DATA SHOWN: Begin

Lemma insert_by_sorted x l : Sorted (le_key key) l -> Sorted (le_key key) (insert_by key x l).
Proof.
  induction 1 as [|y l Hs IH Hhd]; simpl.
  - repeat constructor.
  - destruct (Qle_bool (key x) (key y)) eqn:E.
    + constructor; [now constructor|]. constructor. now apply Qle_bool_iff.
    + constructor; [assumption|]. apply insert_by_HdRel; [|assumption].
      unfold le_key. apply Qlt_le_weak. apply Qnot_le_lt. intros Hle.
      apply Qle_bool_iff in Hle. congruence.
Qed.

Lemma stable_sort_sorted l : StronglySorted (le_key key) (stable_sort key l).
Proof.
  apply Sorted_StronglySorted.
  - intros a b c. unfold le_key. apply Qle_trans.
  - induction l as [|x l IH]; simpl; [constructor|now apply insert_by_sorted].
Qed.

Lemma StronglySorted_snoc (R : A -> A -> Prop) l a :
  StronglySorted R l -> Forall (fun y => R y a) l -> StronglySorted R (l ++ [a]).
Proof.
  induction 1 as [|b l Hs IH Hall]; simpl; intros Hfa.
  - repeat constructor.
  - inversion Hfa as [|? ? Hba Hla]; subst. constructor.
    + now apply IH.
    + apply Forall_app. split; [assumption|]. now repeat constructor.
Qed.

Lemma StronglySorted_rev l : StronglySorted (le_key key) l -> StronglySorted (ge_key key) (rev l).
Proof.
  induction 1 as [|a l Hs IH Hall]; simpl.
  - constructor.
  - apply StronglySorted_snoc; [assumption|].
    apply Forall_rev. exact Hall.
Qed.

(** Stability: the elements of one key keep their order. *)
Lemma insert_by_stable v x l :
  List.filter (has_key key v) (insert_by key x l) = List.filter (has_key key v) (x :: l).
Proof.
  induction l as [|y l IH]; simpl.
  - reflexivity.
  - destruct (Qle_bool (key x) (key y)) eqn:E; simpl; [reflexivity|].
    rewrite IH. simpl.
    destruct (has_key key v x) eqn:Ex; [|reflexivity].
    destruct (has_key key v y) eqn:Ey; [|reflexivity].
    exfalso. unfold has_key in Ex, Ey.
    apply Qeq_bool_iff in Ex. apply Qeq_bool_iff in Ey.
    assert (Hle : key x <= key y) by (rewrite Ex, Ey; apply Qle_refl).
    apply Qle_bool_iff in Hle. congruence.
Qed.
Definition getVariantOptionByName
  (product : Product.t) (variant : Variant.t) (optionName : string) : result value :=
  option <- match Product.options product with
            | Some os => findM (optionNamed optionName) os
            | None => Ok None
            end ;;
  match option with
  | None => Ok Null
  | Some o =>
      Ok (or_else (Variant.get variant ("option" ++ to_string (ProductOption.position o)))
                  Null)
  end.

(** [a || b] where computing [b] may throw: [b] is computed only when [a]
    counts as false. *)
Definition or_elseM (a : value) (b : result value) : result value :=
  if truthy a then Ok a else b.

Definition color (product : Product.t) (variant : Variant.t) : result value :=
  c <- getVariantOptionByName product variant "Color" ;;
  or_elseM c (f <- getVariantOptionByName product variant "Farbe" ;;
              Ok (or_else f (Str ""))).

Definition size (product : Product.t) (variant : Variant.t) : result value :=
  s <- getVariantOptionByName product variant "Size" ;;
  or_elseM s (g <- getVariantOptionByName product variant "Größe" ;;
              Ok (or_else g (Str ""))).

Definition material (product : Product.t) (variant : Variant.t) : result value :=
  m <- getVariantOptionByName product variant "Material" ;;
  Ok (or_else m (Str "")).

(** The array [row] of [buildItemRow], before escaping.  The five constants
    that may throw are computed in the order of the source. *)
Definition buildItemFields (product : Product.t) (variant : Variant.t)
  : result (list value) :=
  description <- description product ;;
  additionalImages <- additionalImages product ;;
  color <- color product variant ;;
  size <- size product variant ;;
  material <- material product variant ;;
  Ok [ variantId product variant;
       title product variant;
       Str description;
       Str (link product);
       imageLink product;
       Str additionalImages;
       Str (availability product variant);
       Str (regularPrice variant);
       Str (salePrice variant);
       brand product;
       Str "new";
       barcode variant;
       Str (identifierExists variant);
       productType product;
       Product.id product;
       color;
       size;
       material;
       Str (weight variant) ].

Definition buildItemRow (product : Product.t) (variant : Variant.t) : result string :=
  row <- buildItemFields product variant ;;
  Ok (String.concat "," (map escapeCsv row)).

(** The [rows] of [GET]. *)
Definition feedRows (products : list Product.t) : result (list string) :=
  flatMapM
    (fun product =>
       match Product.variants product with
       | Some variants => mapM (fun variant => buildItemRow product variant) variants
       | None => Throw (TypeError "Cannot read properties of undefined (reading 'map')")
       end)
    (filter (fun p => strict_eq (Product.status p) (Str "active")) products).

End Route.

(** The [csv] of [GET]. *)
Definition feedCsv (rows : list string) : string :=
  String.concat (str1 newline) (String.concat "," CSV_HEADERS :: rows).

(** ** The page fetcher

    The REST client is the catalog source: [get] answers a request with a
    response or throws, and may change the source's state.  A response
    carries the page's products and, under [pageInfo.nextPage], the query
    of the next page; [nextPage] is [None] when the property is missing or
    null. *)

Definition Query : Type := list (string * string).

Record Params : Type := { path : string; query : Query }.

Record PageInfo : Type := { nextPage : option Params }.

Record RestResponse : Type := {
  body_products : list Product.t;
  pageInfo : option PageInfo
}.

(** [response.pageInfo?.nextPage] *)
Definition nextPageOf (response : RestResponse) : option Params :=
  match pageInfo response with
  | Some info => nextPage info
  | None => None
  end.

Definition firstParams : Params :=
  {| path := "products.json";
     query := [ ("fields",
                 "id,title,handle,variants,images,body_html,vendor,product_type,status,options,tags");
                ("limit", "250") ] |}.

(** What a run of the fetcher leaves: the value returned or the exception
    thrown, the source's state, and the requests issued, oldest first. *)
Record Outcome (St A : Type) : Type := {
  returned : result A;
  source : St;
  requests : list Params
}.

Arguments returned {St A} o.
Arguments source {St A} o.
Arguments requests {St A} o.

Section Fetcher.

Variable St : Type.
Variable get : Params -> St -> result RestResponse * St.

(** The [while] loop of [fetchAllProducts].  [fuel] bounds the number of
    iterations the model follows; [None] tells that the loop was still
    running when the fuel ran out.  The source has no such bound. *)
Fixpoint fetchLoop (fuel : nat) (response : RestResponse)
  (products : list Product.t) (st : St) (sent : list Params)
  : option (Outcome St (list Product.t)) :=
  match nextPageOf response with
  | None => Some {| returned := Ok products; source := st; requests := sent |}
  | Some next =>
      match fuel with
      | O => None
      | S fuel' =>
          let params := {| path := "products.json"; query := query next |} in
          match get params st with
          | (Throw e, st') =>
              Some {| returned := Throw e; source := st';
                      requests := (sent ++ [params])%list |}
          | (Ok response', st') =>
              fetchLoop fuel' response'
                (products ++ body_products response')%list st'
                (sent ++ [params])%list
          end
      end
  end.
Lemma keeps_dispatch r : keeps_committed (dispatch r).
Proof.
  intros db db' err Heq. unfold dispatch in Heq.
  revert Heq. apply keeps_and_then; [|apply keeps_and_then].
  - apply keeps_when. destruct (is_sparse db);
      [apply keeps_buildActiveBPTreeIdx | apply keeps_buildBPTreeIdx].
  - apply keeps_buildOtherIdxes.
  - intros d d' e Heq. inversion Heq. reflexivity.
Qed.

(** The builders run on a list of records, one after the other. *)
Fixpoint dispatch_all (records : list Record_) : step :=
  match records with
  | [] => skip
  | r :: rest => dispatch r >>> dispatch_all rest
  end.

(** The records of committed transactions, in log order. *)
Definition committed_records (committed : gset Z) (records : list Record_)
  : list Record_ :=
  List.filter (fun r => bool_decide (txID (meta (H r)) ∈ committed)) records.

Lemma buildHintIdx_apply_committed (records : list Record_) :
  forall db,
    buildHintIdx_apply records db =
    dispatch_all (committed_records (committedTxIds db) records) db.
Proof.
  induction records as [|r rest IH]; intros db; simpl; [reflexivity|].
  unfold and_then at 1.
  destruct (decide (txID (meta (H r)) ∈ committedTxIds db)) as [Hin|Hout].
  - rewrite (bool_decide_eq_true_2 _ Hin). simpl. unfold and_then at 1.
    destruct (dispatch r db) as [[d1 [e1|]]| |] eqn:Hd; try reflexivity.
    rewrite IH. rewrite (keeps_dispatch r _ _ _ Hd). reflexivity.
  - rewrite (bool_decide_eq_false_2 _ Hout). apply IH.
Qed.

End BuilderFacts.

(** ** Records without a resident entry *)

Section NilEntry.
Context `{Structures}.

(** A record of pointer-only mode: [E] is nil. *)
Definition pointer_record (k : bytes) (fid : Z) (b : bytes)
    (flag dsv st tx ttl ts pos : Z) : Record_ :=
  mkRecord (mkHint k fid (mkMeta b flag dsv st tx ttl ts) pos) None.

Lemma buildSetIdx_nil_entry (bkt : string) (h : Hint) (db : DB) :
  buildSetIdx bkt (mkRecord h None) db =
  Val (set_SetIdx db (ensure set_New bkt (SetIdx db)), Some ErrEntryIdxModeOpt).
Proof. reflexivity. Qed.

Lemma buildListIdx_nil_entry (bkt : string) (h : Hint) (db : DB) :
  buildListIdx bkt (mkRecord h None) db =
  Val (set_ListIdx db (ensure list_New bkt (ListIdx db)), Some ErrEntryIdxModeOpt).
Proof. reflexivity. Qed.

Lemma and_then_no_ErrEntryIdxModeOpt (f g : step) :
  (forall db db', f db <> Val (db', Some ErrEntryIdxModeOpt)) ->
  (forall db db', g db <> Val (db', Some ErrEntryIdxModeOpt)) ->
  forall db db', (f >>> g) db <> Val (db', Some ErrEntryIdxModeOpt).
Proof.
  intros Hf Hg db db'. unfold and_then.
  destruct (f db) as [[d1 [e1|]]| |] eqn:Hfd; try discriminate.
  - rewrite <- Hfd. apply Hf.
  - apply Hg.
Qed.

Lemma when_no_ErrEntryIdxModeOpt (c : bool) (f : step) :
  (forall db db', f db <> Val (db', Some ErrEntryIdxModeOpt)) ->
  forall db db', when c f db <> Val (db', Some ErrEntryIdxModeOpt).
Proof. destruct c; simpl; auto; unfold skip; intros _ db db'; congruence. Qed.

Lemma on_zset_no_ErrEntryIdxModeOpt b op :
  forall db db', on_zset b op db <> Val (db', Some ErrEntryIdxModeOpt).
Proof. intros db db'. unfold on_zset. congruence. Qed.

(** C3.  The sorted-set builder on a record whose [E] is nil: with the
    zadd, zrem or zrem-range-by-rank flag it dereferences nil, with the
    zpop-max flag it pops from the index and returns nil, and with no flag
    at all does it return [ErrEntryIdxModeOpt]. *)
Theorem buildSortedSetIdx_nil_entry (bkt : string) (k : bytes) (fid : Z)
    (b : bytes) (dsv st tx ttl ts pos : Z) (db : DB) :
  let r := fun flag => pointer_record k fid b flag dsv st tx ttl ts pos in
  buildSortedSetIdx bkt (r DataZAddFlag) db = Crash /\
  buildSortedSetIdx bkt (r DataZRemFlag) db = Crash /\
  buildSortedSetIdx bkt (r DataZRemRangeByRankFlag) db = Crash /\
  buildSortedSetIdx bkt (r DataZPopMaxFlag) db =
    Val (set_SortedSetIdx db
           (<[bkt := zset_PopMax
                       (at_bucket zset_New bkt (ensure zset_New bkt (SortedSetIdx db)))]>
              (ensure zset_New bkt (SortedSetIdx db))),
         None) /\
  (forall flag db',
     buildSortedSetIdx bkt (r flag) db <> Val (db', Some ErrEntryIdxModeOpt)).
Proof.
  intros r. repeat split.
  intros flag db'. unfold buildSortedSetIdx.
  repeat apply and_then_no_ErrEntryIdxModeOpt;
    try apply when_no_ErrEntryIdxModeOpt;
    try apply on_zset_no_ErrEntryIdxModeOpt;
    intros d d'; simpl; congruence.
Qed.

(** ** Sorted-set records whose key or score does not parse *)



End NilEntry.

Definition unsplit_zadd_record : Record_ :=
  let m := mkMeta "S" DataZAddFlag DataStructureSortedSet Committed 1 0 0 in
  mkRecord (mkHint "apple" 0 m 0) (Some (mkEntry "apple" "A" m)).




(** ** What a run leaves in the log and in the database *)

Section EngineFacts.
Context `{Platform}.

(** [s'] comes after [s]: its log is the log of [s] followed by events
    that all satisfy [P]. *)
Definition extends (P : Event -> Prop) (s s' : State) : Prop :=
  exists evs, st_log s' = (st_log s ++ evs)%list /\ Forall P evs.

Lemma extends_refl P s : extends P s s.
Proof. exists []. split; [symmetry; apply app_nil_r|constructor]. Qed.

Lemma extends_trans P s1 s2 s3 : extends P s1 s2 -> extends P s2 s3 -> extends P s1 s3.
Proof.
  intros (e1 & L1 & F1) (e2 & L2 & F2). exists (e1 ++ e2)%list. split.
  - rewrite L2, L1. symmetry. apply app_assoc.
  - apply Forall_app. split; assumption.
Qed.

Lemma extends_one P s s' ev :
  st_log s' = (st_log s ++ [ev])%list -> P ev -> extends P s s'.
Proof. intros L Pev. exists [ev]. split; [exact L|]. constructor; [exact Pev|constructor]. Qed.

Lemma extends_with_db P s s' f : extends P s s' -> extends P s (with_db s' f).
Proof. intros (e & L & F). exists e. split; assumption. Qed.

Lemma call_NewDataFile_spec path c m s r s' :
  call_NewDataFile path c m s = (r, s') ->
  st_db s' = st_db s /\ st_log s' = (st_log s ++ [EvNewDataFile path])%list.
Proof.
  unfold call_NewDataFile. destruct (NewDataFile _ _ _ _) as [r0 w].
  intros Heq. inversion Heq; subst. split; reflexivity.
Qed.
(** X20. handleCreateChore does nothing without a token or when the text
    is blank after trimming: no request is sent.  Otherwise it posts the
    trimmed text with today's date, never throws, and ends with creating
    cleared; when the answer parses as JSON, whatever its status code, the
    input is emptied and the chores are fetched again, and when it does
    not the input is kept and nothing more is sent. *)
Theorem handleCreateChore_outcome (s : State) :
  let description := trim (newChore s) in
  let o := net (length (exchanges s)) (createRequest description today token) in
  let s' := fst (handleCreateChore net today trim token s) in
  snd (handleCreateChore net today trim token s) = inr tt ∧
  if negb (truthyStr token) || String.eqb description ""
  then s' = s
  else
    creating s' = false ∧
    match parsedBody o with
    | Some _ =>
        newChore s' = "" ∧
        exchanges s' =
        (exchanges s ++
         [(createRequest description today token, o);
          (choresRequest today token,
           net (S (length (exchanges s))) (choresRequest today token))])%list
    | None =>
        newChore s' = newChore s ∧ chores s' = chores s ∧
        exchanges s' = (exchanges s ++ [(createRequest description today token, o)])%list
    end.
Proof.
  cbv zeta. rewrite handleCreateChore_eq. cbv zeta.
  destruct (negb (truthyStr token) || String.eqb (trim (newChore s)) ""); [done|].
  cbn [fst snd]. split; [done|]. split; [done|].
  destruct (parsedBody _); [|done].
  rewrite fetchChores_eq. cbv zeta.
  cbn [fst exchanges setCreating setNewChore record setLoading setError].
  rewrite length_app. cbn [length]. rewrite Nat.add_1_r.
  destruct (parsedBody (net _ (choresRequest today token))); cbn;
    rewrite <- app_assoc; by repeat split.
Qed.

End ChoresList.

Section ChoreActions.
Import Js ChoresModal.
(** * Customer Support AI Service: the classification pipeline

    A verification development for [src/schamas.py],
    [src/services/gbt_service.py] and the endpoints of [src/main.py].  The service asks a completion API to classify a
    customer message, asks it again for the structured data of that class,
    reads each completion with [json.loads], builds pydantic models from the
    parsed values, falls back to fixed records when parsing fails, and
    composes a reply from a template.

    The embedding is shallow: a Python value read from a completion is a
    [json], a Python exception is an [exn], and a method of
    [CustomerSupportAIService] is a computation in the monad [M], which
    threads the outside world (the completions still to come, the random
    source behind [uuid.uuid4]) and may raise. *)

From Stdlib Require Import ZArith NArith String Ascii List Bool.
From Stdlib Require Import PrimFloat.
From Stdlib Require SpecFloat FloatOps.
From stdpp Require Import base option list strings gmap.

Local Open Scope string_scope.

(** ** Python strings *)

(** Lower and upper case of the ASCII letters.  Strings are kept as byte
    strings (UTF-8); bytes above 127 are left as they are.  [upper] is
    [str.upper] on the hexadecimal digits it is applied to; [str.lower] is
    [str_lower] below. *)
Definition lower_char (c : ascii) : ascii :=
  let n := nat_of_ascii c in
  if Nat.leb 65 n && Nat.leb n 90 then ascii_of_nat (n + 32) else c.

Definition upper_char (c : ascii) : ascii :=
  let n := nat_of_ascii c in
  if Nat.leb 97 n && Nat.leb n 122 then ascii_of_nat (n - 32) else c.

Fixpoint lower (s : string) : string :=
  match s with
  | EmptyString => EmptyString
  | String c s' => String (lower_char c) (lower s')
  end.

Fixpoint upper (s : string) : string :=
  match s with
  | EmptyString => EmptyString
  | String c s' => String (upper_char c) (upper s')
  end.

(** ASCII text: every byte is below 128. *)
Definition is_ascii (s : string) : bool :=
  forallb (fun c => Nat.ltb (nat_of_ascii c) 128) (list_ascii_of_string s).

(** [str.lower].  On ASCII text it is [lower]; what it does to the other
    characters (the case mapping of Unicode) is a parameter, and every
    theorem below holds whatever it is. *)
Class CaseMapping : Type := {
  str_lower : string -> string;
  str_lower_ascii : forall s, is_ascii s = true -> str_lower s = lower s
}.

(** The case mapping that leaves every other character alone, for running
    the model on ASCII text. *)
Definition ascii_text : CaseMapping :=
  {| str_lower := lower; str_lower_ascii := fun _ _ => eq_refl |}.

(** [sep.join(parts)] *)
Definition join (sep : string) (parts : list string) : string :=
  String.concat sep parts.

(** [needle in s]: [needle] occurs in [s] as a contiguous run. *)
Definition contains (s needle : string) : Prop :=
  exists before after, s = before ++ needle ++ after.
(** * beat/inputf.py: the loaders of the data normalisation pipeline

    A shallow embedding of [src/src/inputf.py] (Python 2).  The loaders read
    files through external readers (scipy, numpy, pyrocko); what a reader
    does on a path is a parameter of the model, the loaders' own control
    flow (loops, exception handlers, list mutation, logging) is embedded as
    written.  Floating point values are IEEE binary64 ([PrimFloat]). *)

From Stdlib Require Import ZArith PrimFloat.
From stdpp Require Import base option list strings gmap.

Open Scope string_scope.
Open Scope list_scope.

(** ** Python values, exceptions and effects *)

(** The exception classes the loaders raise, catch or let through. *)
Inductive pyexn :=
| IOError
| KeyError (key : string)
| IndexError
| AttributeError (attr : string)
| TypeError
| PyException (msg : string)          (* raise Exception(msg) *)
| OtherError (cls : string).          (* any other class, e.g. ValueError *)

Global Instance pyexn_eq_dec : EqDecision pyexn.
Proof. solve_decision. Defined.

Inductive res (A : Type) :=
| Ok (a : A)
| Raise (e : pyexn).
Arguments Ok {A} a.
Arguments Raise {A} e.

(** Records of the module's [logger]. *)
Inductive logrec :=
| LogWarn (msg : string)
| LogInfo (msg : string).

(** What a call leaves behind besides its result: the log and the paths
    handed to the file system, both in order of occurrence. *)
Record world := World { wlog : list logrec; wreads : list string }.

Definition w0 : world := World [] [].

Definition M (A : Type) : Type := world → res A * world.

Definition ret {A} (a : A) : M A := λ w, (Ok a, w).
Definition raise {A} (e : pyexn) : M A := λ w, (Raise e, w).
Definition bind {A B} (c : M A) (k : A → M B) : M B :=
  λ w, match c w with
       | (Ok a, w') => k a w'
       | (Raise e, w') => (Raise e, w')
       end.
Definition lift {A} (r : res A) : M A := λ w, (r, w).
Definition logger (r : logrec) : M unit :=
  λ w, (Ok tt, World (wlog w ++ [r]) (wreads w)).
Definition touch (path : string) : M unit :=
  λ w, (Ok tt, World (wlog w) (wreads w ++ [path])).

Notation "'do' x <- c ; k" := (bind c (λ x, k))
  (at level 10, x name, c at level 100, k at level 200).
Notation "'do_' c ; k" := (bind c (λ _, k))
  (at level 10, c at level 100, k at level 200).

(** [try: c  except IOError: h] *)
Definition try_IOError {A} (c : M A) (h : M A) : M A :=
  λ w, match c w with
       | (Raise IOError, w') => h w'
       | r => r
       end.
(** * Blink-Detection: flicker detector and recipe runner

    A shallow embedding of the renderer component ([App]: [handleSensorData],
    [resetFlickerDetection], [toggleFlickerDetection], [runRecipe] and the
    Run Recipe button) and of the main-process IPC handlers ([send-command],
    [start-flicker-detection], [stop-flicker-detection]).

    JavaScript numbers are IEEE-754 binary64 values: they are modelled by the
    primitive floats of the kernel, so every arithmetic expression of the
    source is evaluated with the rounding, the infinities and the NaN that
    the program really sees. *)

From Stdlib Require Import ZArith List Ascii String Bool Lia Floats DecimalString.
Import ListNotations.

Local Open Scope string_scope.
Local Open Scope list_scope.
Local Open Scope Z_scope.

(* ------------------------------------------------------------------ *)
(** ** JavaScript numbers *)

Module JS.

Definition number := float.

(** [a > b] is [b < a]; both are false as soon as one side is NaN. *)
Definition gtb (a b : number) : bool := PrimFloat.ltb b a.

(** [Math.abs]. *)
Definition Math_abs (x : number) : number := PrimFloat.abs x.

(** [Math.min(a, b)]: NaN if either is NaN, and -0 is below +0. *)
Definition Math_min (a b : number) : number :=
  if PrimFloat.is_nan a || PrimFloat.is_nan b then PrimFloat.nan
  else if PrimFloat.ltb a b then a
  else if PrimFloat.ltb b a then b
  else match PrimFloat.classify a with NZero => a | _ => b end.

(** [Math.max(a, b)]: NaN if either is NaN, and +0 is above -0. *)
Definition Math_max (a b : number) : number :=
  if PrimFloat.is_nan a || PrimFloat.is_nan b then PrimFloat.nan
  else if PrimFloat.ltb b a then a
  else if PrimFloat.ltb a b then b
  else match PrimFloat.classify a with PZero => a | _ => b end.

(** The number whose mathematical value is the integer [z] (rounded to
    nearest-even when [z] needs more than 53 bits). *)
Definition of_Z (z : Z) : number :=
  SF2Prim (binary_normalize prec emax z 0 false).

(** What [Number.prototype.toFixed] returns: a digit string, or, for
    magnitudes of 1e21 and more, the result of [Number::toString], which
    is kept symbolic. *)
Inductive text :=
| Str (s : string)
| NumberToString (x : number).

(** Decimal digits of a natural number ("0" for zero). *)
Definition digits (n : N) : string :=
  NilZero.string_of_uint (N.to_uint n).

Fixpoint zeros (k : nat) : string :=
  match k with
  | O => EmptyString
  | S k' => String "0"%char (zeros k')
  end.

(** The integer [n] for which [n / 10^f - m * 2^e] is as close to zero as
    possible, the larger one when two are equally close. *)
Definition nearest_scaled (f : N) (m : positive) (e : Z) : N :=
  let num := Z.pos m * 10 ^ Z.of_N f in
  match e with
  | Zneg p =>
      let den := Z.pow_pos 2 p in
      Z.to_N ((2 * num + den) / (2 * den))
  | _ => Z.to_N (num * 2 ^ e)
  end.

(** The digit string of step 10 of [toFixed]: [n] padded on the left with
    zeros to [f + 1] characters, with a point before the last [f]. *)
Definition place_point (f : N) (n : N) : string :=
  let m := digits n in
  if (f =? 0)%N then m
  else
    let k := String.length m in
    let fn := N.to_nat f in
    let m' := if (k <=? fn)%nat then (zeros (fn + 1 - k) ++ m)%string else m in
    let k' := String.length m' in
    (substring 0 (k' - fn) m' ++ "." ++ substring (k' - fn) fn m')%string.

(** [x.toFixed(f)] for [0 <= f <= 100]. *)
Definition toFixed (f : N) (x : number) : text :=
  match Prim2SF x with
  | S754_nan => Str "NaN"
  | S754_infinity false => Str "Infinity"
  | S754_infinity true => Str "-Infinity"
  | S754_zero _ => Str (place_point f 0)
  | S754_finite s m e =>
      if PrimFloat.leb 1e21 (PrimFloat.abs x) then NumberToString x
      else
        let body := place_point f (nearest_scaled f m e) in
        Str (if s then ("-" ++ body)%string else body)
  end.

End JS.

(* ------------------------------------------------------------------ *)
(** ** Data of the renderer component *)

(** The two keys of the per-sensor objects, [['sensor1', 'sensor2']]. *)
Inductive SensorId := sensor1 | sensor2.

Definition SensorId_eqb (a b : SensorId) : bool :=
  match a, b with
  | sensor1, sensor1 | sensor2, sensor2 => true
  | _, _ => false
  end.

(** An object [{ sensor1: _, sensor2: _ }]. *)
Record PerSensor (A : Type) := mkPerSensor { at_sensor1 : A; at_sensor2 : A }.
Arguments mkPerSensor {A} _ _.
Arguments at_sensor1 {A} _.
Arguments at_sensor2 {A} _.

(** [o[k]] *)
Definition get {A} (o : PerSensor A) (k : SensorId) : A :=
  match k with
  | sensor1 => at_sensor1 o
  | sensor2 => at_sensor2 o
  end.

DATA SHOWN: End

YOUR OBJECTIVE
Transcribe, exactly as written, all lines of the entries above from the first to the one containing "now apply IH.", and no more.

YOUR SOLUTION
Lemma insert_by_sorted x l : Sorted (le_key key) l -> Sorted (le_key key) (insert_by key x l).
Proof.
  induction 1 as [|y l Hs IH Hhd]; simpl.
  - repeat constructor.
  - destruct (Qle_bool (key x) (key y)) eqn:E.
    + constructor; [now constructor|]. constructor. now apply Qle_bool_iff.
    + constructor; [assumption|]. apply insert_by_HdRel; [|assumption].
      unfold le_key. apply Qlt_le_weak. apply Qnot_le_lt. intros Hle.
      apply Qle_bool_iff in Hle. congruence.
Qed.

Lemma stable_sort_sorted l : StronglySorted (le_key key) (stable_sort key l).
Proof.
  apply Sorted_StronglySorted.
  - intros a b c. unfold le_key. apply Qle_trans.
  - induction l as [|x l IH]; simpl; [constructor|now apply insert_by_sorted].
Qed.

Lemma StronglySorted_snoc (R : A -> A -> Prop) l a :
  StronglySorted R l -> Forall (fun y => R y a) l -> StronglySorted R (l ++ [a]).
Proof.
  induction 1 as [|b l Hs IH Hall]; simpl; intros Hfa.
  - repeat constructor.
  - inversion Hfa as [|? ? Hba Hla]; subst. constructor.
    + now apply IH.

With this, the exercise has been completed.